By Carlos Pallordet.
Brazil’s former president, Luiz Inacio Lula da Silva, once commented: “It is time for Brazilian businessmen to abandon their fear of becoming multinational businessmen.” Brazilian companies have taken the cue and increased their global footprint in recent years. Their overseas investments have surged over the last decade as they aspire to become regional and global players. However, the government could do more to help local companies expand globally.
According to data from Brazil’s central bank (BCB), outward foreign direct investment (FDI) flows have increased significantly since the late 1990s. They picked up sharply during the 2000-05 period, more than doubling to USD15 bn from USD7 bn in the 1994-99 period (Chart 1). Despite a moderate reversal in FDI outflows in 2009-10, owing to the impact of the global financial crisis, outward investment rose further in the 2006-11 period, reaching USD56 bn. Improving terms of trade and a strong currency helped fuel Brazilian companies’ ability to expand overseas.
A comparison with the other BRICS countries (Russia, India, China and South Africa) reflects a similar trend. Although Russia, China and India exhibited the largest outward FDI flows among the BRICS countries over the last decade, Brazil’s outward FDI flows also rose, peaking at USD28.2 bn in 2006, the highest among the BRICS for that year (Chart 2).
BCB data shows that most of the overseas investments made by Brazilian companies during the early part of the last decade were in primary industries, especially energy and mining. Recently, Brazilian companies investing abroad have diversified into other sectors. The sectoral pattern of outward FDI flows shows that equity investments in primary industries, as a percentage of total FDI outflows, declined drastically from 68.8% in 2006 to a mere 3.6% in 2011. In contrast, equity investments in the services sector have risen sharply, from 17.4% to 63.0% over the same period, primarily driven by investments in financial services (Chart 3).
Most of Brazil’s FDI outflows consist of the purchase of equity stakes in companies abroad. An equity stake of 10% or more is classified as FDI, while smaller equity contributions are classified as portfolio investment. Loans to subsidiaries abroad also are classified as FDI. Outward FDI flows in equity capital averaged around USD16.4 bn per year between 2006 and 2011. If it were not for the global financial crisis in 2008-09, the average would have been higher.
In recent years, repayments of inter-company loans by Brazilian affiliates abroad to their parent companies have surged, partly offsetting the outflows of equity investment. If it were not for such repayments, Brazil’s outward FDI flows would be significantly higher (Chart 4). Companies are reportedly using these loan repayments as a way to park their cash in Brazil to benefit from the high interest rates there.

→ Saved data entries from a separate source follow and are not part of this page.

(** * QuickHire: the generation-request handler of [script.js]

    A shallow embedding of the [submit] handler of [#careerForm]
    (script.js, lines 53-167) together with the helpers it calls
    ([showToast], [downloadBlob]) and the JavaScript primitives it relies
    on ([String.prototype.trim], [parseInt], number-to-string conversion,
    [localStorage], [fetch]).

    Conventions of the model.
    - A JavaScript string is the [string] of its UTF-8 bytes.
    - A JavaScript number that holds an integer is [Num n] with [n : Z];
      the only other number the handler can meet is [NaN].  Parsing,
      subtracting one and printing are done on integers, which is what
      JavaScript does for magnitudes up to [2^53] ([max_exact]); statements
      about the value of a balance are made within that range.
    - [localStorage] is a finite map from keys to strings; [getItem] and
      [setItem] do not throw.
    - [await] is a call: one orchestration runs from the submit event to
      its end, and the answer of the network to a request is given by a
      function of the request.
    - Every observable effect (storage access, network request, download,
      toast, status announcement, console output) is appended to a trace,
      in program order.  Timers ([setTimeout]) only hide the toast and the
      progress bar later on and are not part of the model; neither is the
      second [submit] listener (lines 249-262), which animates the
      progress bar on a timer of its own.  That listener is modelled
      apart, further down, with the other parts of the page:
      [updatePlanUI], the tabs, the skill tags and the document types.
    - The page always has the form's submit button, and every skill tag
      has its label node: the handler dereferences both unguarded
      (lines 68 and 88).  Every other element is optional, as in the
      code. *)

From Stdlib Require Import ZArith String Ascii List Lia Decimal DecimalString DecimalZ DecimalPos.
From stdpp Require Import base option gmap strings.
Import ListNotations.

Local Open Scope string_scope.
Local Open Scope Z_scope.

(** ** JavaScript strings *)

Module JsString.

Although Brazil has no formal policy to support outward FDI, the Brazilian National Development Bank (BNDES) provides support to select Brazilian companies by offering financing at below-market interest rates. The government also has signed almost 40 double taxation treaties, but it could do more. Unlike China, Brazil does not provide direct subsidies for outward FDI and unlike the US and other advanced economies, it does not offer insurance against political risk.
Currently, a handful of companies account for the lion’s share of Brazilian FDI outflows. These include Vale (mining), Petrobras (oil and gas), Odebrecht (construction), Itau Unibanco (banking), Gerdau (steel) and JBS (food). Outward investment has improved these companies’ ability to compete internationally by providing them with greater access to technology and increased scales of production.
Domestic industry in Brazil is currently struggling to maintain competitiveness, and helping more companies expand overseas could be one of the policy tools used to shift this dynamic. However, the current administration appears to be inwardly focussed. Instead of implementing policies to help more Brazilian companies ‘go global,’ the administration has implemented a range of protectionist measures.
The rise of Brazilian multinationals over the past decade has been impressive, but much more could be achieved if the government recognised the benefits of having a ‘going global’ strategy.